Em junho de 2025, criminosos esvaziaram US$ 37,3 milhões em USDT dois minutos antes de a Tether concluir um bloqueio — expondo as limitações técnicas dos mecanismos de congelamento de stablecoins.
No dia 5 de junho de 2025, uma carteira na rede Tron contendo US$ 37,3 milhões em USDT entrou no radar da Tether para ser incluída na lista negra da empresa. O processo de bloqueio, que depende de uma carteira multisignatura — exigindo aprovações de múltiplos signatários —, levou 5,7 minutos para ser concluído. Dois minutos antes da aprovação final, todo o saldo havia sido transferido para outro endereço.
O episódio, documentado pela BeInCrypto, ilustra uma disputa recorrente entre emissores de stablecoins e agentes mal-intencionados: a janela de tempo entre a iniciação de um bloqueio e sua efetivação na blockchain pode ser suficiente para mover volumes expressivos de ativos.
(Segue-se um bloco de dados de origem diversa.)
(** *** The result of a throw *)

(** X20: a client [throwBall] that returns has submitted one [throwBall]
    call and nothing else, and reports what the synchronised Replica Store
    shows for the monsters the encounter listed before the call: [caught]
    when one of them is owned by the player, even though the encounter is
    gone then too; otherwise [fled] when the encounter record is gone and
    [miss] when it is still there. *)
Theorem throwBall_status o c status c' t :
  throwBall o c = (Return status, c', t) ->
  exists p encounter,
    playerEntity c = Some p /\ p <> 0
    /\ Encounter (replica c) !! p = Some encounter
    /\ c' = with_replica (sync o) c
    /\ t = [FastTxExecute "throwBall" []]
    /\ (status = caught <-> hasCaught normalizeEntityID c' p encounter = true)
    /\ (status = fled <->
        hasCaught normalizeEntityID c' p encounter = false
        /\ Encounter (replica c') !! p = None)
    /\ (status = miss <->
        hasCaught normalizeEntityID c' p encounter = false
        /\ is_Some (Encounter (replica c') !! p)).
Proof.
  rewrite throwBall_cases. intros Hrun.
  destruct (playerEntity c) as [p|] eqn:Hp; [|done].
  destruct (Z.eqb_spec p 0) as [|Hp0]; [done|].
  destruct (Encounter (replica c) !! p) as [encounter|] eqn:Henc; [|done].
  exists p, encounter.
  unfold Views.submitted in Hrun.
  destruct (fastTxExecutor c); [|done].
  destruct (transaction o); [|done|done].
  destruct (confirmation o); [|done|done].
  injection Hrun as <- <- <-.
  split; [done|]. split; [done|]. split; [done|]. split; [done|].
  split; [done|].
  assert (Hleaf : forall (P Q : Prop), (P -> False) -> (Q -> False) -> P <-> Q)
    by tauto.
  destruct (hasCaught _ _ _ _).
  { split_and!; first [done | apply Hleaf; [done | by intros [? _]]]. }
  cbn [replica with_replica].
  destruct (Encounter (sync o (replica c)) !! p) eqn:Hafter.
  - rewrite bool_decide_eq_true_2 by by eexists.
    split_and!.
    + by apply Hleaf.
    + apply Hleaf; [done | by intros [_ ?]].
    + split; [|done]. intros _. split; [done | by eexists].
  - rewrite bool_decide_eq_false_2 by by intros [? ?].
    split_and!.
    + by apply Hleaf.
    + done.
    + apply Hleaf; [done | by intros [_ [? ?]]].
Qed.

(** X21: the catch test holds exactly when some monster id of the
    encounter is registered under a non-zero entity index whose owner is a
    non-empty string that normalises to the player's entity id; a monster
    at index 0 or with an empty owner never counts. *)
Theorem hasCaught_spec c p encounter :
  hasCaught normalizeEntityID c p encounter = true <->
  exists monsterId monster owner,
    monsterId ∈ monsters encounter
    /\ entityToIndex c !! monsterId = Some monster
    /\ monster <> 0
    /\ OwnedBy (replica c) !! monster = Some owner
    /\ owner <> ""
    /\ js_index (entities c) p = Some (normalizeEntityID owner).
Proof.
  unfold hasCaught. rewrite existsb_exists. split.
  - intros (monsterId & Hin & Htest). apply list_elem_of_In in Hin.
    destruct (entityToIndex c !! monsterId) as [monster|] eqn:Hidx; [|done].
    destruct (Z.eqb_spec monster 0); [done|].
    destruct (OwnedBy (replica c) !! monster) as [owner|] eqn:Hown; [|done].
    destruct (decide (owner = "")) as [->|Hne].
    { by rewrite bool_decide_eq_true_2 in Htest. }
    rewrite bool_decide_eq_false_2 in Htest by done.
    apply bool_decide_eq_true in Htest.
    by exists monsterId, monster, owner.
  - intros (monsterId & monster & owner & Hin & Hidx & Hne0 & Hown & Hne & Hid).
    exists monsterId. split; [by apply list_elem_of_In|].
    rewrite Hidx, (proj2 (Z.eqb_neq _ _) Hne0), Hown.
    rewrite bool_decide_eq_false_2 by done.
    by apply bool_decide_eq_true.
Qed.

(** *** Every verb *)

Lemma release_after_add {V} (id : string) (u : Override V) live :
  id ∉ override_ids live -> removeOverride id (addOverride id u live) = live.
Proof.
  unfold addOverride, removeOverride, override_ids. intros Hfresh.
  rewrite filter_cons_False by (cbn; intros Hne; by apply Hne).
  induction live as [|[id' u'] live IH]; [done|].
  rewrite fmap_cons, not_elem_of_cons in Hfresh. destruct Hfresh as [Hne Hfresh].
  rewrite filter_cons_True by (cbn in *; congruence).
  by rewrite IH.
Qed.

(** What holds of every run of every verb. *)
Abbreviation contained o c r c' t :=
  (same_setup c c'
   /\ (replica c' = replica c \/ replica c' = sync o (replica c))
   /\ (submissions t = [] \/ exists call, submissions t = [call])
   /\ (fastTxExecutor c = false ->
       submissions t = [] /\ replica c' = replica c /\ r <> Pending)
   /\ (positionId o ∉ override_ids (PositionOverrides c) ->
       playerId o ∉ override_ids (PlayerOverrides c) ->
       r <> Pending ->
       PositionOverrides c' = PositionOverrides c
       /\ PlayerOverrides c' = PlayerOverrides c
       /\ released t = created t)).

Ltac contained_leaf :=
  simplify_eq; unfold same_setup; reduce;
  split_and!; intros; try done; auto; try (by right; eexists);
  try (rewrite ?release_after_add by done; split_and!; done).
Como funciona o mecanismo de blacklist da Tether
A Tether, emissora do USDT — a maior stablecoin do mundo por capitalização de mercado —, mantém um contrato inteligente com a função de congelar endereços suspeitos de atividades ilícitas. Quando ativado, o endereço deixa de conseguir transferir ou receber tokens.
O problema está na arquitetura de segurança da própria Tether: por razões de governança, a função de bloqueio requer a assinatura de múltiplos controladores antes de ser executada na rede. Esse processo, embora mais seguro contra abusos internos, cria uma janela de vulnerabilidade que criminosos monitoram ativamente.
O bloqueio da carteira levou 5,7 minutos para ser concluído via multisig — tempo suficiente para mover dezenas de milhões de dólares.
Bots e ferramentas de análise on-chain permitem que grupos criminosos detectem transações de blacklist antes de sua finalização.
A Tron é amplamente usada para transações de USDT por suas taxas baixas, o que também a torna popular em esquemas de lavagem de ativos digitais.
A Tether já bloqueou centenas de endereços ao longo dos anos, frequentemente em cooperação com autoridades de diferentes países.
O papel do Ethereum e da infraestrutura descentralizada
Embora o caso específico de junho tenha ocorrido na rede Tron, o Ethereum também hospeda uma parcela significativa do USDT em circulação e enfrenta desafios similares. Contratos inteligentes na rede Ethereum igualmente permitem funções de bloqueio, mas a transparência inerente das blockchains públicas — onde qualquer transação pendente pode ser monitorada — é justamente o que cria a brecha explorada.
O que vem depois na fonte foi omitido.